There is also a change in the professional model at Sunderland, as the dispensary pharmacist is no longer in complete control of the dispensing carried out in the dispensary. The professional dispensing expertise is replaced to some extent by a systems approach. This allows flexibility where dispensing is triggered (ward or dispensary). It also allows pharmacists to maintain being at ward level rather than having to return to the dispensary to help dispense. The ability to have ‘instantaneous dispensing’ means there is more time for pharmacists to devote to the clinical care of the patient, and thereby performing more ‘value added’ clinical roles.
Key points
  • Because EP is integrated, when the doctor prescribes the medicine on the computer, he is also in fact writing the label to attach to the medicine. This means the label is always what the doctor requested therefore there is no transcription error.
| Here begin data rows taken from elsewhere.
(** * Verification of the monitoring core of ethereum-exporter

    A shallow embedding of [monitor.go] (package [monitor]): the chain
    probe [setupApis], the bounded registration loop [setupConsul], the
    polling loop [start] and one gathering round [gatherMetrics].

    Collaborators that live outside the file (the JSON-RPC client, the
    Etherscan client, the Consul client, the metrics sink, the logger) are
    modelled by their answers, supplied as inputs, and by the trace of
    calls made to them. *)

From Stdlib Require Import ZArith String Ascii List Bool Lia DecimalString.
From Stdlib Require Import Floats.SpecFloat.
Import ListNotations.

Local Open Scope string_scope.
Local Open Scope Z_scope.

(* ================================================================= *)
(** ** Go integers: [big.Int], [int64], [int] *)

Module GoInt.

(** Values of [big.Int] are unbounded integers. *)
Definition bigInt := Z.

Definition two64 : Z := 2 ^ 64.
Definition maxInt64 : Z := 2 ^ 63 - 1.
Definition minInt64 : Z := - 2 ^ 63.

(** Conversion [int64(u)] of a [uint64]: reinterpretation of the bits. *)
Definition int64_of_uint64 (u : Z) : Z :=
  if u <? 2 ^ 63 then u else u - two64.

(** Arithmetic on [int64] wraps around. *)
Definition wrap64 (z : Z) : Z := int64_of_uint64 (z mod two64).

(** [low64(x.abs)]: the least significant 64 bits of the magnitude. *)
Definition low64 (x : bigInt) : Z := Z.abs x mod two64.

(** The method [Int64] of [big.Int]:
<<
    v := int64(low64(x.abs)); if x.neg { v = -v }; return v
>>
    The result is the value of [x] when it fits in an [int64]. *)
Definition Int64 (x : bigInt) : Z :=
  let v := int64_of_uint64 (low64 x) in
  if x <? 0 then wrap64 (- v) else v.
  • Drugs can only be stored in the robot by bar code identification. There is a direct electronic link between the medicine, bar code and item selected on the electronic prescription and the label that is printed. This is the most crucial step in deriving safety benefits from the technology. It is achieving this direct link through integration of the technology that delivers safety benefits. To design in these links is to design out potential errors.
  • The system works from anywhere in the hospital. This allows 60% of dispensing activity to be triggered outside the pharmacy, but this only occurs if there is a direct electronic link between prescription, label and robot.
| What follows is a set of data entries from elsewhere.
(** * Log ingestion and analytics: a shallow embedding

    This development embeds the two core scripts of the log pipeline,
    [scripts/log_ingestion.py] (class [LogIngestion]) and
    [scripts/log_processor.py] (class [LogProcessor]), and states the
    properties of the pipeline over that embedding.

    Modelling conventions.
    - A Python [str] is a Rocq [string], one [ascii] per character: a
      character is a code point below 256.  The classes [\d], [\w], [\s]
      of the [re] module and the white space of [str.strip] are those of
      Python on these code points (the letters and the numbers above 127
      are word characters, U+0085 and U+00A0 are white space).
    - The content of the log file is its text, and an offset in the file
      is a character index.  The code counts bytes and decodes UTF-8:
      this is the same for 7-bit text ([Text.seven_bit]), which is
      assumed where a statement would not hold of a file that does not
      decode.
    - A Python exception is a value [Raise e] of the [result] type; a
      function that may return [None] returns an [option].
    - [int] on a string of digits is the number that the digits write;
      beyond 4300 digits it raises [ValueError], as CPython does by
      default since 3.11.
    - Floating point numbers of pandas are modelled by exact reals: what
      is stated of a mean, a deviation or a rounded value leaves a margin
      for the rounding of float64, and bounds the numbers where float64
      would lose them.
    - [datetime.strptime] is a library function: the ingestion code is
      parameterised by it, and [PyDatetime.strptime] is an executable
      model of it used to run the code on concrete inputs. *)

From Stdlib Require Import String Ascii List Bool Arith ZArith Lia.
From Stdlib Require Import Reals Lra.
Import ListNotations.

Local Open Scope string_scope.
Local Open Scope list_scope.
Local Open Scope nat_scope.

(* ================================================================== *)
(** * Exceptions and results *)

Inductive exn : Type :=
| ValueError          (* raised by datetime.strptime and by int *)
| KeyError            (* a missing key of a dict *)
| StoreError.         (* any pymongo error raised by insert_many / find *)

Inductive result (A : Type) : Type :=
| Ok (a : A)
| Raise (e : exn).
Arguments Ok {A} a.
Arguments Raise {A} e.

Definition bind {A B} (m : result A) (k : A -> result B) : result B :=
  match m with
  | Ok a => k a
  | Raise e => Raise e
  end.

Notation "x <- m ;; k" := (bind m (fun x => k))
  (at level 61, m at next level, right associativity).

(* ================================================================== *)
(** * Text: characters, classes, and the string operations of the code *)

Module Text.

Definition code (c : ascii) : nat := nat_of_ascii c.

Definition between (lo hi : nat) (c : ascii) : bool :=
  (lo <=? code c) && (code c <=? hi).

(** [\d] *)
Definition is_digit (c : ascii) : bool := between 48 57 c.

(** the characters above 127 that [str.isalnum] accepts: the letters
    (U+00AA, U+00B5, U+00BA, U+00C0 to U+00FF without the two signs
    U+00D7 and U+00F7), the superscripts U+00B2, U+00B3, U+00B9 and the
    fractions U+00BC to U+00BE *)
Definition latin1_alnum (c : ascii) : bool :=
  (code c =? 170) || between 178 179 c || (code c =? 181)
  || between 185 186 c || between 188 190 c
  || between 192 214 c || between 216 246 c || between 248 255 c.

(** [\w] of a [str] pattern: letters, digits and the underscore *)
Definition is_word (c : ascii) : bool :=
  is_digit c || between 65 90 c || between 97 122 c || (code c =? 95)
  || latin1_alnum c.

(** [\s] of a [str] pattern, and the characters removed by
    [str.strip()]: TAB LF VT FF CR, FS GS RS US, the space, U+0085 and
    U+00A0 *)
Definition is_space (c : ascii) : bool :=
  between 9 13 c || between 28 32 c || (code c =? 133) || (code c =? 160).

(** a character that UTF-8 writes as one byte, itself *)
Definition is_seven_bit (c : ascii) : bool := code c <? 128.

Definition LF : ascii := ascii_of_nat 10.
Definition CR : ascii := ascii_of_nat 13.

(** [.] without DOTALL: anything but a line feed *)
Definition not_newline (c : ascii) : bool := negb (code c =? 10).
  • Automatic labelling is a critical component of this system.
  • Once discharge prescription has been checked by a pharmacist (usually at ward level at Sunderland), the dispensing becomes nearly instantaneous.
References
  1. Smith JM. Building a safer NHS for patients. Improving medication safety. Department of Health 2005.
  2. Donaldson L. An Organisation with a Memory www.doh.gov.uk
  3. Beard RJ. Master’s thesis. University of Sunderland:2009.
  4. Beard J, Wood D. Application of lean principles can reduce inpatient prescription dispensing times. Pharm J 2010;(284):369–71.
  5. Lynn KD. How to Use Control Charts for Healthcare. ASQ Quality Press. ISBN 0-87389-452–9;1999.
  6. Beard R, Candlish CA. 2004 Does electronic prescribing contribute to clinical governance? BrJ Healthcare Comp Information Manag 2004;21:27–9.
  7. Whittlesea C et al. Automated dispensing – how to evaluate its impact. Hosp Pharm 2004;11:283–5.